*WHAT TO PRODUCE:* Start at the line holding "PStr (s : string)". Write out that line and each one after it to the end of the data, unchanged.
======== SOURCE RECORDS
(** X17. [habits.upsert] touches the caller's row of the day and nothing
    else: whatever it answers, every other table is as it was, and so are,
    in their order, the habits rows of other accounts and of other days. *)
Theorem habits_upsert_frame req user b day d :
  schema_ok d = true ->
  posts req user "habits.upsert" b ->
  date_in (upsert_date b (now req)) = Some day ->
  let d' := snd (handler req d) in
  profiles d' = profiles d /\
  patient_profiles d' = patient_profiles d /\
  doctor_profiles d' = doctor_profiles d /\
  vitals d' = vitals d /\
  doctor_patient_links d' = doctor_patient_links d /\
  filter (fun h => negb (habit_at (au_id user) day h)) (habits d') =
  filter (fun h => negb (habit_at (au_id user) day h)) (habits d).
Proof.
  intros Hok Hp Hd. rewrite (habits_upsert_handler _ _ _ _ Hp).
  apply schema_ok_spec in Hok as (H1&H2&H3&H4&H5&H6&H7&H8&H9&H10&H11).
  unfold habits_upsert, catch, bind, query, ret, write, select_habit_id.
  rewrite Hd. cbn [data_of].
  destruct (distinct_filter same_habit_key (habit_at (au_id user) day)
              (habits d) H3 (habit_at_key _ _)) as [E | [h0 E]];
    rewrite E; cbn [map maybeSingle data_of].
  - unfold insert_habit.
    destruct (habit_of_row _ _) as [h|] eqn:Eh; [|cbn; auto 10].
    apply (habit_of_row_written _ _ _ _ _ day) in Eh; [|exact Hd].
    destruct (_ && _); [|cbn; auto 10]. cbn.
    repeat split. rewrite filter_app. cbn [filter].
    rewrite Eh at 1. rewrite habit_written_at. cbn [negb].
    apply app_nil_r.
  - pose proof (filter_single_In _ _ _ E) as [Hin0 Hsel0].
    unfold update_habit.
    destruct (habit_of_row _ _) as [h|] eqn:Eh; [|cbn; auto 10].
    apply (habit_of_row_written _ _ _ _ _ day) in Eh; [|exact Hd].
    destruct (existsb _ _); [|cbn; auto 10].
    destruct (_ && _); [|cbn; auto 10]. cbn.
    repeat split. apply filter_map_outside.
    + intros x Hx Hout. destruct (h_id x =? h_id h0) eqn:Eid; [|reflexivity].
      assert (x = h0)
        by (apply (distinct_In_eq same_habit_id (habits d));
            auto using same_habit_id_sym).
      subst x. rewrite Hsel0 in Hout. discriminate.
    + intros x Hx Hin. destruct (h_id x =? h_id h0); [|exact Hin].
      rewrite Eh, habit_written_at. reflexivity.
Qed.

(** X18. [vitals.upsert] touches the caller's row of the day and nothing
    else: whatever it answers, every other table is as it was, and so are,
    in their order, the vitals rows of other accounts and of other days. *)
Theorem vitals_upsert_frame req user b day d :
  schema_ok d = true ->
  posts req user "vitals.upsert" b ->
  date_in (upsert_date b (now req)) = Some day ->
  let d' := snd (handler req d) in
  profiles d' = profiles d /\
  patient_profiles d' = patient_profiles d /\
  doctor_profiles d' = doctor_profiles d /\
  habits d' = habits d /\
  doctor_patient_links d' = doctor_patient_links d /\
  filter (fun v => negb (vital_at (au_id user) day v)) (vitals d') =
  filter (fun v => negb (vital_at (au_id user) day v)) (vitals d).
Proof.
  intros Hok Hp Hd. rewrite (vitals_upsert_handler _ _ _ _ Hp).
  apply schema_ok_spec in Hok as (H1&H2&H3&H4&H5&H6&H7&H8&H9&H10&H11).
  unfold vitals_upsert, catch, bind, query, ret, write, select_vital_id.
  rewrite Hd. cbn [data_of].
  destruct (distinct_filter same_vital_key (vital_at (au_id user) day)
              (vitals d) H5 (vital_at_key _ _)) as [E | [h0 E]];
    rewrite E; cbn [map maybeSingle data_of].
  - unfold insert_vital.
    destruct (vital_of_row _ _) as [h|] eqn:Eh; [|cbn; auto 10].
    apply (vital_of_row_written _ _ _ _ _ day) in Eh; [|exact Hd].
    destruct (_ && _); [|cbn; auto 10]. cbn.
    repeat split. rewrite filter_app. cbn [filter].
    rewrite Eh at 1. rewrite vital_written_at. cbn [negb].
    apply app_nil_r.
  - pose proof (filter_single_In _ _ _ E) as [Hin0 Hsel0].
    unfold update_vital.
    destruct (vital_of_row _ _) as [h|] eqn:Eh; [|cbn; auto 10].
    apply (vital_of_row_written _ _ _ _ _ day) in Eh; [|exact Hd].
    destruct (existsb _ _); [|cbn; auto 10].
    destruct (_ && _); [|cbn; auto 10]. cbn.
    repeat split. apply filter_map_outside.
    + intros x Hx Hout. destruct (v_id x =? v_id h0) eqn:Eid; [|reflexivity].
      assert (x = h0)
        by (apply (distinct_In_eq same_vital_id (vitals d));
            auto using same_vital_id_sym).
      subst x. rewrite Hsel0 in Hout. discriminate.
    + intros x Hx Hin. destruct (v_id x =? v_id h0); [|exact Hin].
      rewrite Eh, vital_written_at. reflexivity.
Qed.
(** * x402-minter: a shallow embedding of the signing, retry and batch layers

    The development follows [src/x402_minter/x402_minter.py] (class
    [X402Minter]) and [src/main.py] ([run_minter_for_account],
    [run_parallel_mints]).

    Conventions.
    - Python [int] is [Z]; Python [float] is idealised as an exact rational
      ([Q]); Python [str] is [string].
    - JSON-like Python objects are values of [pyval]; a [dict] is an
      association list in insertion order.
    - A Python computation is a function from a [World] to an outcome
      ([Ok v] for a returned value, [Raise e] for an exception) and the
      world it leaves behind.  The world counts what the computation took
      from its environment (HTTP exchanges, random draws, clock readings)
      and records the externally visible events in a trace.
    - The libraries the program calls (key derivation, signing, JSON and
      base64 encoders, the HTTP session) are fields of [Lib] and [Env].
    - Calls to [logger] are not modelled. *)

From Stdlib Require Import ZArith QArith Qminmax Qround Qpower Bool String Ascii List Lia Lqa.
From Stdlib Require Import DecimalString DecimalZ Permutation.
From Equations Require Import Equations.
Import ListNotations.

Set Implicit Arguments.
Set Warnings "-register-all".
Open Scope string_scope.
Open Scope Z_scope.

(* ===================================================================== *)
(** ** Python strings *)
(* ===================================================================== *)

Module PyStr.

(** [str(z)] for an [int]. *)
Definition of_int (z : Z) : string := NilZero.string_of_int (Z.to_int z).

(** [s[:n]] for [n >= 0]. *)
Fixpoint take (n : nat) (s : string) : string :=
  match n, s with
  | O, _ => ""
  | S _, EmptyString => ""
  | S n', String c s' => String c (take n' s')
  end.

(** [s[n:]] for [n >= 0]. *)
Fixpoint drop (n : nat) (s : string) : string :=
  match n, s with
  | O, _ => s
  | S _, EmptyString => ""
  | S n', String _ s' => drop n' s'
  end.

(** [s[-n:]] for [n > 0]: the last [n] characters, the whole string when
    it is shorter. *)
Definition last_chars (n : nat) (s : string) : string :=
  drop (String.length s - n) s.

(** [s.startswith(p)]. *)
Definition startswith (s p : string) : bool := String.prefix p s.

(** [p in s] for two strings. *)
Definition contains (s p : string) : bool :=
  match String.index 0 p s with Some _ => true | None => false end.

(** One hexadecimal digit. *)
Definition hex_digit (d : Z) : ascii :=
  match d with
  | 0 => "0" | 1 => "1" | 2 => "2" | 3 => "3" | 4 => "4" | 5 => "5"
  | 6 => "6" | 7 => "7" | 8 => "8" | 9 => "9" | 10 => "a" | 11 => "b"
  | 12 => "c" | 13 => "d" | 14 => "e" | _ => "f"
  end%char.

(** The [n] low hexadecimal digits of [z], most significant first. *)
Fixpoint hex (n : nat) (z : Z) : string :=
  match n with
  | O => ""
  | S n' => hex n' (z / 16) ++ String (hex_digit (z mod 16)) ""
  end.

End PyStr.

(* ===================================================================== *)
(** ** Python values and exceptions *)
(* ===================================================================== *)

(** JSON-like Python objects. *)
Inductive pyval : Type :=
| PNone
| PBool (b : bool)
| PInt (z : Z)
| PFloat (q : Q)
| PStr (s : string)
| PList (l : list pyval)
| PDict (d : list (string * pyval)).

(** [type(v).__name__]. *)
Definition type_name (v : pyval) : string :=
  match v with
  | PNone => "NoneType"
  | PBool _ => "bool"
  | PInt _ => "int"
  | PFloat _ => "float"
  | PStr _ => "str"
  | PList _ => "list"
  | PDict _ => "dict"
  end.

(** An instance of Python's [Exception]: the name of its class, the names
    of the classes it inherits from below [Exception], and [str(e)].
    [BaseException]s outside [Exception] ([KeyboardInterrupt],
    [SystemExit]) are signals to the interpreter and have no value here. *)
Record exn : Type := MkExn {
  exn_type : string;
  exn_bases : list string;
  exn_str : string
}.

Definition isinstance (e : exn) (cls : string) : bool :=
  String.eqb cls "Exception"
  || String.eqb cls (exn_type e)
  || existsb (String.eqb cls) (exn_bases e).

Definition ValueError (msg : string) : exn := MkExn "ValueError" [] msg.
Definition TypeError (msg : string) : exn := MkExn "TypeError" [] msg.
Definition KeyError (msg : string) : exn := MkExn "KeyError" ["LookupError"] msg.

(** [class X402MintError(RuntimeError)]. *)
Definition X402MintError (msg : string) : exn :=
  MkExn "X402MintError" ["RuntimeError"] msg.

(** The outcome of a Python call. *)
Inductive result (A : Type) : Type :=
| Ok (a : A)
| Raise (e : exn).
Arguments Ok {A} a.
Arguments Raise {A} e.

(** *** Dictionaries and the operators the program applies to values *)

Fixpoint dict_get (k : string) (d : list (string * pyval)) : option pyval :=
  match d with
  | [] => None
  | (k', v) :: d' => if String.eqb k k' then Some v else dict_get k d'
  end.

Definition is_str (v : pyval) : bool :=
  match v with PStr _ => true | _ => false end.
================
*ANSWER:*
| PStr (s : string)
| PList (l : list pyval)
| PDict (d : list (string * pyval)).

(** [type(v).__name__]. *)
Definition type_name (v : pyval) : string :=
  match v with
  | PNone => "NoneType"
  | PBool _ => "bool"
  | PInt _ => "int"
  | PFloat _ => "float"
  | PStr _ => "str"
  | PList _ => "list"
  | PDict _ => "dict"
  end.

(** An instance of Python's [Exception]: the name of its class, the names
    of the classes it inherits from below [Exception], and [str(e)].
    [BaseException]s outside [Exception] ([KeyboardInterrupt],
    [SystemExit]) are signals to the interpreter and have no value here. *)
Record exn : Type := MkExn {
  exn_type : string;
  exn_bases : list string;
  exn_str : string
}.

Definition isinstance (e : exn) (cls : string) : bool :=
  String.eqb cls "Exception"
  || String.eqb cls (exn_type e)
  || existsb (String.eqb cls) (exn_bases e).

Definition ValueError (msg : string) : exn := MkExn "ValueError" [] msg.
Definition TypeError (msg : string) : exn := MkExn "TypeError" [] msg.
Definition KeyError (msg : string) : exn := MkExn "KeyError" ["LookupError"] msg.

(** [class X402MintError(RuntimeError)]. *)
Definition X402MintError (msg : string) : exn :=
  MkExn "X402MintError" ["RuntimeError"] msg.

(** The outcome of a Python call. *)
Inductive result (A : Type) : Type :=
| Ok (a : A)
| Raise (e : exn).
Arguments Ok {A} a.
Arguments Raise {A} e.

(** *** Dictionaries and the operators the program applies to values *)

Fixpoint dict_get (k : string) (d : list (string * pyval)) : option pyval :=
  match d with
  | [] => None
  | (k', v) :: d' => if String.eqb k k' then Some v else dict_get k d'
  end.

Definition is_str (v : pyval) : bool :=
  match v with PStr _ => true | _ => false end.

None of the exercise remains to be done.